In the spring of 2020, Salles was a single woman, with no children, preparing to take the next step in her fertility journey when the COVID-19 pandemic hit.
“Fertility clinics shut down for a relatively brief period of time, which felt like a long time to me, and by the time they opened back up, I was not emotionally or mentally in the right headspace to move forward. I felt destabilized by what was happening around the world and the uncertainty of what the future held,” she said. “I volunteered in an ICU in New York City in April of 2020. I saw a lot of death. So even though right before the pandemic I was planning to move on to the next fertility step, I ended up not going back to see my reproductive endocrinologist for maybe more than a year later.”
Not hyperbole
While the early phase of the pandemic is over, the impact of it will be felt for many years to come, according to Salles.
“It might seem like the delays related to the pandemic were relatively minor, but it wasn’t hyperbole when we wrote in this manuscript that for some individuals, it was the difference between having a child and not having one,” she said.
Researchers additionally identified seven major themes surrounding family building in the study, including the most prominent theme of delaying family building because of fertility treatment challenges, inability to see a partner, delays in weddings, deliberate pauses in childbearing, COVID-19 vaccination, adoption delays, financial stressors and change in desire to have children at all.
Specifically regarding fertility treatment access challenges, individuals reported difficulty in scheduling appointments, fear of COVID-19 exposure and lack of work coverage.
When describing access to in vitro fertilization, one respondent in particular stated: “I had a lot of frustration as someone who was putting themselves on the line every day to help people during a pandemic and was then denied access to my own care.”
Moreover, many physicians and trainees reported the decision to not have children at all because of the COVID-19 pandemic.

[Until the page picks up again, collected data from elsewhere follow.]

(* ===== verification/Readiness.v ===== *)
(** * Routing and readiness

    engine/routing.rs and engine/context.rs: the arm of a branch or a choice that
    the values of the context select.

    engine/readiness.rs and engine/readiness/index.rs: which nodes of the compiled
    graph may run next, given the projection of a run.  The queries look the graph
    up through an index; [Topology] is what they rely on, and the three indexes of
    the source implement it: scans of the lists, maps of borrowed nodes and edges,
    and maps of ordinals. *)

From S2P Require Import Prelude GraphSearch Strings Json EventTypes ProjectionTypes Guards.
From S2P Require Import ModelTypes EngineExternals ModelQueries.

(** ** References into the context *)

(** [ContextReferenceError], engine.rs. *)
Record ContextReferenceError := MissingReference { missing_path : list string }.

(** The loop over the remaining segments. *)
Fixpoint resolve_segments (missing : ContextReferenceError) (value : Value) (remaining : list string) :
    result ContextReferenceError Value :=
  match remaining with
  | [] => Ok value
  | segment :: remaining =>
      match value with
      | Value.Object object =>
          let? value := ok_or (map_get object segment) missing in
          resolve_segments missing value remaining
      | _ => Err missing
      end
  end.

Definition resolve_context_reference (expression : ValueExpression) (context : WorkflowContext) :
    result ContextReferenceError Value :=
  match expression with
  | ValueExpression.ContextReference path =>
      let missing := MissingReference path in
      match path with
      | [] => Err missing
      | root :: remaining =>
          if root == "trigger" then resolve_segments missing (Value.Object context.(WorkflowContext.trigger)) remaining
          else if root == "steps" then resolve_segments missing (Value.Object context.(WorkflowContext.steps)) remaining
          else Err missing
      end
  | _ => Err (MissingReference [])
  end.

(** ** Errors *)

Module BranchEvaluationErrorKind.
Inductive BranchEvaluationErrorKind :=
| NotBoolean (type : JsonValueType)
| NotString (name : string)
| ReferenceNotAvailable
| SelectionInvalid.
End BranchEvaluationErrorKind.
Abbreviation BranchEvaluationErrorKind := BranchEvaluationErrorKind.BranchEvaluationErrorKind.

Module BranchEvaluationError.
Record BranchEvaluationError := mk {
  branch_id : string;
  arm_id : option string;
  path : option (list string);
  kind : BranchEvaluationErrorKind
}.
End BranchEvaluationError.
Abbreviation BranchEvaluationError := BranchEvaluationError.BranchEvaluationError.
(** A node of the graph passed every check of a node. *)
Lemma valid_node n : n ∈ graph_nodes d → inspect_retry d n = [] ∧ ∃ reusable, inspect_script_runtime d reusable n = [].
Proof using Hvalid.
  intros [i Hi]%list_elem_of_lookup. destruct valid_parts as (reusable & Hn & _).
  apply (scan_keys_nil CompiledWorkflowNode.id _ (inspect_node_state d reusable)) with (i := i) (a := n) in Hn; [|done].
  unfold inspect_node in Hn. simpl in Hn. rewrite !app_nil in Hn. split; [|exists reusable]; tauto.
Qed.

Lemma valid_edges_known edge : edge ∈ graph_edges d → known_edge (list_to_set (node_ids d)) edge = true.
Proof using Hvalid.
  intros [i Hi]%list_elem_of_lookup. destruct valid_parts as (_ & _ & Hg & _). unfold inspect_graph in Hg.
  rewrite !app_nil in Hg. destruct Hg as [Hg _].
  apply (scan_keys_nil CompiledWorkflowEdge.id _ (inspect_edge_state _)) with (i := i) (a := edge) in Hg; [|done].
  unfold inspect_edge in Hg. simpl in Hg. rewrite !app_nil, !push_if_nil in Hg.
  destruct Hg as (_ & _ & Hk). by apply negb_false_iff in Hk.
Qed.

Lemma known_edges_all : List.filter (known_edge (list_to_set (node_ids d))) (graph_edges d) = graph_edges d.
Proof using Hvalid. apply filter_all, valid_edges_known. Qed.

(** The part of the graph check that remains, about all the edges. *)
Lemma valid_graph_parts :
  let edges := graph_edges d in
  let ids : gset string := list_to_set (node_ids d) in
  let incoming := count_targets ids (CompiledWorkflowEdge.to <$> edges) in
  let entries := List.filter (λ id, bool_decide (id ∈ ids)) (graph_entries d) in
  NoDup (CompiledWorkflowEdge.id <$> edges)
  ∧ (scan_issues (inspect_entry ids incoming) ∅ (graph_entries d)).2 = []
  ∧ (∀ id, id ∈ node_ids d → id ∈ explore (search_fuel edges + length entries) (edge_targets edges) ∅ entries)
  ∧ count_topological (length (node_ids d) + length (node_ids d)) (edge_targets edges) incoming
      (List.filter (λ id, (rem incoming id =? 0)%N) (node_ids d)) = N.of_nat (size ids)
  ∧ ∃ terminal, List.filter (λ id, is_empty (edge_targets edges id)) (node_ids d) = [terminal].
Proof using Hvalid.
  destruct valid_parts as (_ & _ & Hg & _). unfold inspect_graph in Hg. rewrite known_edges_all in Hg.
  fold (node_ids d) in Hg. rewrite !app_nil in Hg. destruct Hg as (He & Hen & Hr & Hc & Ht).
  rewrite flat_map_nil in Hr. rewrite push_if_nil in Hc, Ht. apply negb_false_iff in Hc, Ht.
  apply bool_decide_eq_true in Ht. apply N.eqb_eq in Hc. split_and!; [|done| |done|].
  - eapply scan_keys_distinct; [apply inspect_edge_state| |done]. intros seen e Hin. simpl.
    rewrite !app_nil, !push_if_nil, bool_decide_true by done. naive_solver.
  - intros id Hid. apply Hr, push_if_nil in Hid. by apply negb_false_iff, bool_decide_eq_true in Hid.
  - clear -Ht. revert Ht. destruct (List.filter _ (node_ids d)) as [|t [|? ?]]; [done|by exists t|done].
Qed.

Lemma valid_entry id :
  id ∈ graph_entries d → id ∈ node_ids d ∧ ∀ edge, edge ∈ graph_edges d → edge.(CompiledWorkflowEdge.to) ≠ id.
Proof using Hvalid.
  intros [i Hi]%list_elem_of_lookup. destruct valid_graph_parts as (_ & Hen & _).
  apply (scan_keys_nil (λ id, id) _ (inspect_entry_state _ _)) with (i := i) (a := id) in Hen; [|done].
  unfold inspect_entry in Hen. simpl in Hen. case_bool_decide; [done|]. simpl in Hen.
  case_bool_decide as Hin; [|done]. simpl in Hen. rewrite push_if_nil in Hen.
  apply negb_false_iff, N.eqb_eq in Hen. split; [by apply elem_of_list_to_set in Hin|].
  intros edge He Hto. fold (rem (count_targets (list_to_set (node_ids d)) (CompiledWorkflowEdge.to <$> graph_edges d)) id) in Hen.
  rewrite rem_count_targets in Hen. assert (target_count id (CompiledWorkflowEdge.to <$> graph_edges d) = 0) as Hz by lia.
  apply target_count_zero in Hz. apply Hz, list_elem_of_fmap. eauto.
Qed.

Lemma edge_targets_successors edges id : edge_targets edges id = successors_of CompiledWorkflowEdge.from CompiledWorkflowEdge.to (λ _, true) edges id.
Proof using Type. unfold edge_targets, successors_of. f_equal. apply List.filter_ext. intros e. by rewrite andb_true_r. Qed.

Lemma valid_reachable id :
  id ∈ node_ids d → ∃ entry, entry ∈ graph_entries d ∧ rtc (follows_edge d) entry id.
Proof using Hvalid.
  intros Hid. destruct valid_graph_parts as (_ & _ & Hr & _). specialize (Hr id Hid).
  rewrite (explore_ext _ _ (successors_of CompiledWorkflowEdge.from CompiledWorkflowEdge.to (λ _, true) (graph_edges d))) in Hr
    by apply edge_targets_successors.
  apply explore_spec in Hr as [?|(entry & [? _]%elem_of_filterb & ?)]; [set_solver|by exists entry| |].
  - pose proof (unexplored_le CompiledWorkflowEdge.from (graph_edges d) ∅). unfold search_fuel. lia.
  - intros ? ? ?. set_solver.
Qed.

Lemma valid_acyclic : ∃ rank, ascends d rank.
Proof using Hvalid.
  destruct valid_graph_parts as (_ & _ & _ & Hc & _).
  assert (size (list_to_set (node_ids d) : gset string) = length (node_ids d)) as Hsz
    by apply size_list_to_set, valid_nodes_distinct.
  apply (topological_exact CompiledWorkflowEdge.from CompiledWorkflowEdge.to (graph_edges d) (list_to_set (node_ids d))) in Hc as [rank Hrank].
  - exists rank. exact Hrank.
  - intros e He. apply valid_edges_known in He. unfold known_edge in He.
    by apply andb_true_iff in He as [?%bool_decide_eq_true ?%bool_decide_eq_true].
  - apply valid_nodes_distinct.
  - done.
  - lia.
Qed.

Lemma valid_sound_graph : sound_graph d.
Proof using Hvalid.
  split.
  - apply valid_nodes_distinct.
  - intros edge He%valid_edges_known. unfold known_edge in He.
    apply andb_true_iff in He as [Hf%bool_decide_eq_true Ht%bool_decide_eq_true].
    by rewrite elem_of_list_to_set in Hf, Ht.
  - apply valid_graph_parts.
  - apply valid_entry.
  - apply valid_reachable.
  - apply valid_acyclic.
  - destruct valid_graph_parts as (_ & _ & _ & _ & terminal & Ht). exists terminal. split.
    { assert (terminal ∈ [terminal]) as Hin by left. rewrite <-Ht in Hin. by apply elem_of_filterb in Hin as [? _]. }
    intros id Hid.
    rewrite <-(filter_singleton _ _ _ Ht id Hid). by rewrite edge_targets_nil.
Qed.
End graph.

Lemma validate_structure_ok `{EngineExternals} d : validate_structure d = Ok tt ↔ inspect_structure d = [].
Proof. unfold validate_structure, issues_result. by destruct (inspect_structure d). Qed.

(** ** The terminal node *)

Lemma zero_counts_lookup (nodes : list CompiledWorkflowNode) id :
  (list_to_map ((λ (node : CompiledWorkflowNode), (node.(CompiledWorkflowNode.id), 0%N)) <$> nodes) : gmap string N) !! id
  = if decide (id ∈ CompiledWorkflowNode.id <$> nodes) then Some 0%N else None.
Proof.
  induction nodes as [|n l IH]; csimpl; [done|].
  destruct (decide (n.(CompiledWorkflowNode.id) = id)) as [<-|Hne].
  - rewrite lookup_insert_eq, decide_True by left. done.
  - rewrite lookup_insert_ne, IH by done. repeat case_decide; set_solver.
Qed.
(* ===== verification/Frontier.v ===== *)
(** * The readiness frontier

    engine/readiness/frontier.rs: while the history of an ordinary script graph is
    replayed, the ready nodes are maintained event by event instead of being
    computed anew.  Vectors are lists; an index out of bounds is a panic. *)

From S2P Require Import Prelude GraphSearch Strings Json EventTypes ProjectionTypes Guards.
From S2P Require Import ModelTypes EngineExternals ModelQueries Readiness.

(** ** Vectors *)

(** [v[i]] and [v[i] = x]. *)
Definition at_index {A} (v : list A) (i : nat) : result string A := expect (v !! i) "index out of bounds".
Definition set_index {A} (v : list A) (i : nat) (x : A) : result string (list A) :=
  if decide (i < length v) then Ok (<[i := x]> v) else Panic "index out of bounds".

(** [count += 1] of a counter of vector elements, which cannot overflow, and [count -= 1], which
    wraps in the release profile. *)
Definition increment (n : N) : N := (n + 1)%N.
Definition decrement (n : N) : N := if (n =? 0)%N then (usize_modulus - 1)%N else (n - 1)%N.

(** ** Events *)

(** [changed_node]: [None] for [Err(())]. *)
Definition changed_node (event : RunEvent) : option (option string) :=
  if is_some event.(RunEvent.iteration) then None
  else
    match event.(RunEvent.payload) with
    | RunEventPayload.RunStarted _ => Some None
    | RunEventPayload.StepAttemptStarted data => Some (Some data.(StepAttemptStartedData.node_id))
    | RunEventPayload.StepAttemptSucceeded data => Some (Some data.(StepAttemptSucceededData.node_id))
    | RunEventPayload.StepAttemptFailed data => Some (Some data.(StepAttemptFailedData.node_id))
    | RunEventPayload.StepRetryScheduled data => Some (Some data.(StepRetryScheduledData.node_id))
    | _ => None
    end.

“The increased stress that people experienced, the financial insecurity, the lack of access to clinics, women having to deliver without family or friend support, were all challenges of being pregnant during the pandemic. This finding was not at all unexpected based on what we knew having lived through it,” Salles said.
Advocacy needed
Salles said there are multiple ways for physicians to advocate for physician family building.

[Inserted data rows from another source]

(** ** All payloads *)

Definition validate_payload_against_definition (payload : RunEventPayload) : result string unit :=
  match payload with
  | RunEventPayload.RunAdmitted data => check_run_admitted data
  | RunEventPayload.RunExecutionStarted data => check_run_execution_started data
  | RunEventPayload.RunTimeoutReached _ => check_run_timeout_reached
  | RunEventPayload.RunStarted data => check_run_started data
  | RunEventPayload.StepAttemptStarted data => check_attempt_started data
  | RunEventPayload.StepAttemptSucceeded data => check_attempt_settled data.(StepAttemptSucceededData.node_id)
  | RunEventPayload.StepAttemptFailed data => check_attempt_settled data.(StepAttemptFailedData.node_id)
  | RunEventPayload.StepRetryScheduled data => check_retry_scheduled data
  | RunEventPayload.BranchSelected data => check_branch_selected data
  | RunEventPayload.ChoiceSelected data => check_choice_selected data
  | RunEventPayload.ForkOpened data => check_fork_opened data
  | RunEventPayload.ForkBranchSettled data => check_fork_branch_settled data
  | RunEventPayload.ForkJoinSettled data => check_fork_join_settled data
  | RunEventPayload.ParallelGroupStarted data => check_group_started data
  | RunEventPayload.ParallelGroupCompleted data => check_group_completed data
  | RunEventPayload.ApprovalRequested data => check_approval_requested data
  | RunEventPayload.ApprovalReviewRequested data => check_review_requested data
  | RunEventPayload.ApprovalReviewerDecisionRecorded data =>
      check_rich_approval data.(ApprovalReviewerDecisionRecordedData.approval_id) "approval_reviewer_decision_recorded requires a Model v20 rich approval."
  | RunEventPayload.ApprovalQuorumProgressed data => check_quorum_progressed data
  | RunEventPayload.ApprovalResolved data => check_approval_resolved data
  | RunEventPayload.ApprovalInvalidated data =>
      check_rich_approval data.(ApprovalInvalidatedData.approval_id) "approval_invalidated requires a Model v20 rich approval."
  | RunEventPayload.NotificationDeliveryRequested data => check_delivery_requested data
  | RunEventPayload.NotificationDeliveryAttemptStarted data =>
      check_delivery data.(NotificationDeliveryAttemptStartedData.approval_id) data.(NotificationDeliveryAttemptStartedData.delivery_id) "Notification attempt references an unknown approval."
        "Notification attempt references an unknown compiled delivery."
  | RunEventPayload.NotificationDeliverySucceeded data =>
      check_delivery data.(NotificationDeliverySucceededData.approval_id) data.(NotificationDeliverySucceededData.delivery_id) "Notification success references an unknown approval."
        "Notification success references an unknown compiled delivery."
  | RunEventPayload.NotificationDeliveryFailed data =>
      check_delivery data.(NotificationDeliveryFailedData.approval_id) data.(NotificationDeliveryFailedData.delivery_id) "Notification failure references an unknown approval."
        "Notification failure references an unknown compiled delivery."
  | RunEventPayload.NotificationDecisionAccepted data => check_decision_accepted data
  | RunEventPayload.NotificationMessageUpdateRequested data =>
      check_delivery data.(NotificationMessageUpdateRequestedData.approval_id) data.(NotificationMessageUpdateRequestedData.delivery_id) "Notification update references an unknown approval."
        "Notification update references an unknown compiled delivery."
  | RunEventPayload.NotificationMessageUpdateAttemptStarted data
  | RunEventPayload.NotificationMessageUpdated data =>
      check_delivery data.(NotificationMessageUpdateAttemptStartedData.approval_id) data.(NotificationMessageUpdateAttemptStartedData.delivery_id) "Notification update attempt references an unknown approval."
        "Notification update attempt references an unknown compiled delivery."
  | RunEventPayload.NotificationMessageUpdateFailed data =>
      check_delivery data.(NotificationMessageUpdateFailedData.approval_id) data.(NotificationMessageUpdateFailedData.delivery_id) "Notification update failure references an unknown approval."
        "Notification update failure references an unknown compiled delivery."
  | RunEventPayload.WaitRegistered data => check_wait_registered data
  | RunEventPayload.ExternalSignalReceived data => check_signal_received data
  | RunEventPayload.WaitSatisfied data =>
      check_known_wait data.(WaitSatisfiedData.wait_id) "wait_satisfied references an unknown durable wait."
  | RunEventPayload.WaitTimedOut data => check_wait_timed_out data
  | RunEventPayload.WaitCancelled data =>
      check_known_wait data.(WaitCancelledData.wait_id) "wait_cancelled references an unknown durable wait."
  | RunEventPayload.LockWaitRegistered data =>
      check_known_lock data.(LockWaitRegisteredData.lock_id) "lock_wait_registered references an unknown Model v18 lock."
  | RunEventPayload.LockAcquired data =>
      check_known_lock data.(LockAcquiredData.lock_id) "lock_acquired references an unknown Model v18 lock."
  | RunEventPayload.LockReleased data =>
      check_known_lock data.(LockReleasedData.lock_id) "lock_released references an unknown Model v18 lock."
  | RunEventPayload.LockAcquireTimedOut data =>
      check_known_lock data.(LockAcquireTimedOutData.lock_id) "lock_acquire_timed_out references an unknown Model v18 lock."
  | RunEventPayload.LockAcquisitionCancelled data =>
      check_known_lock data.(LockAcquisitionCancelledData.lock_id) "lock_acquisition_cancelled references an unknown Model v18 lock."
  | RunEventPayload.LockLeaseLost data =>
      check_known_lock data.(LockLeaseLostData.lock_id) "lock_lease_lost references an unknown Model v18 lock."
  | RunEventPayload.RunSucceeded data => check_run_succeeded data
  | RunEventPayload.OperationStarted data => validate_operation_node data.(OperationStartedData.node_id)
  | RunEventPayload.OperationSucceeded data => validate_operation_node data.(OperationSucceededData.node_id)
  | RunEventPayload.OperationFailed data => validate_operation_node data.(OperationFailedData.node_id)
  | RunEventPayload.RunCancellationRequested _ | RunEventPayload.RunOutcomeDecided _ | RunEventPayload.RunFinalized _ => check_run_control
  | RunEventPayload.LifecycleHookRequested data => check_hook_requested data
  | RunEventPayload.LifecycleActionAttemptStarted data | RunEventPayload.LifecycleActionSucceeded data => check_action_identity data
  | RunEventPayload.LifecycleActionFailed data => check_action_failed data
  | RunEventPayload.LifecycleHookCompleted data => check_hook_completed data
  | RunEventPayload.ReusableLifecycleRequested data =>
      validate_reusable_lifecycle_binding data.(ReusableLifecycleRequestedData.invocation_id) data.(ReusableLifecycleRequestedData.definition_digest) None
  | RunEventPayload.ReusableLifecycleActionStarted data =>
      validate_reusable_lifecycle_binding data.(ReusableLifecycleActionStartedData.invocation_id) data.(ReusableLifecycleActionStartedData.definition_digest) (Some data.(ReusableLifecycleActionStartedData.action_id))
  | RunEventPayload.ReusableLifecycleActionSucceeded data =>
      validate_reusable_lifecycle_binding data.(ReusableLifecycleActionSucceededData.invocation_id) data.(ReusableLifecycleActionSucceededData.definition_digest) (Some data.(ReusableLifecycleActionSucceededData.action_id))
  | RunEventPayload.ReusableLifecycleActionFailed data =>
      validate_reusable_lifecycle_binding data.(ReusableLifecycleActionFailedData.invocation_id) data.(ReusableLifecycleActionFailedData.definition_digest) (Some data.(ReusableLifecycleActionFailedData.action_id))
  | RunEventPayload.ReusableLifecycleCompleted data =>
      validate_reusable_lifecycle_binding data.(ReusableLifecycleCompletedData.invocation_id) data.(ReusableLifecycleCompletedData.definition_digest) None
  | RunEventPayload.RunFailed data => check_run_failed data
  | RunEventPayload.ForEachOpened data => validate_for_each_id data.(ForEachOpenedData.for_each_id)
  | RunEventPayload.ForEachIterationStarted data => validate_for_each_id data.(ForEachIterationIdentityData.for_each_id)
  | RunEventPayload.ForEachIterationSucceeded data => validate_for_each_id data.(ForEachIterationSucceededData.for_each_id)
  | RunEventPayload.ForEachIterationFailed data => validate_for_each_id data.(ForEachIterationFailedData.for_each_id)
  | RunEventPayload.ForEachIterationSkipped data => validate_for_each_id data.(ForEachIterationSkippedData.for_each_id)
  | RunEventPayload.ForEachSucceeded data | RunEventPayload.ForEachFailed data | RunEventPayload.ForEachCancelled data =>
      validate_for_each_id data.(ForEachSettledData.for_each_id)
  | RunEventPayload.SagaStarted data | RunEventPayload.SagaForwardSucceeded data | RunEventPayload.SagaCorrectionCompleted data =>
      check_saga_known data.(SagaIdentityData.saga_id)
  | RunEventPayload.CompensationRegistered data => check_compensation_registered data
  | RunEventPayload.SagaCorrectionStarted data => check_correction_started data
  | RunEventPayload.CorrectionAttemptStarted data | RunEventPayload.CorrectionAttemptSucceeded data =>
      validate_correction_action data.(CorrectionAttemptIdentityData.saga_id) data.(CorrectionAttemptIdentityData.action_id) data.(CorrectionAttemptIdentityData.action_kind)
  | RunEventPayload.CorrectionAttemptFailed data =>
      validate_correction_action data.(CorrectionAttemptFailedData.saga_id) data.(CorrectionAttemptFailedData.action_id) data.(CorrectionAttemptFailedData.action_kind)
  | RunEventPayload.CorrectionRetryScheduled data =>
      validate_correction_action data.(CorrectionRetryScheduledData.saga_id) data.(CorrectionRetryScheduledData.action_id) data.(CorrectionRetryScheduledData.action_kind)
  | RunEventPayload.CorrectionInterrupted data =>
      validate_correction_action data.(CorrectionInterruptedData.saga_id) data.(CorrectionInterruptedData.action_id) data.(CorrectionInterruptedData.action_kind)
  | RunEventPayload.ManualRecoveryRequired data =>
      validate_correction_action data.(ManualRecoveryRequiredData.saga_id) data.(ManualRecoveryRequiredData.action_id) data.(ManualRecoveryRequiredData.action_kind)
  | RunEventPayload.InfrastructurePolicyDecisionRecorded _ => Ok tt
  | RunEventPayload.RemoteDispatchTransitioned data => check_remote_dispatch data
  end.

“One way is to change the culture of explicit and implicit messaging telling people to wait until after medical training for family building,” she said. “I would love for individuals to feel supported in building their families whenever they want, whether it’s during medical school, residency, in fellowship or after, and that support should include having insurance coverage for the health care needed to do that, whether it’s for cryopreservation of eggs, sperm or embryos, or if needing IVF.”
Cultural change should also include having backup when people go out on maternity leave so they don’t feel like they are burdening their coworkers, and so that coworkers don’t feel they’re being burdened, Salles added.
There is also a need for a standardized parental leave policy.
“With a standardized policy, people won’t have to negotiate parental leave on a case-by-case basis,” Salles said. “Child care and lactation support are also needed and we should do away with motherhood penalties and maternal discrimination, which we know exist. Financial support is needed for adoption and gestational carriers — all of the things that it takes to build a family should be supported through health insurance. Most of our institutions do not currently support most of those pathways. This is especially problematic for same-sex couples, and single people who don’t have any other way and are going to need some of these different reproductive technologies or other family building paths to be able to have children. It all needs to be fixed.”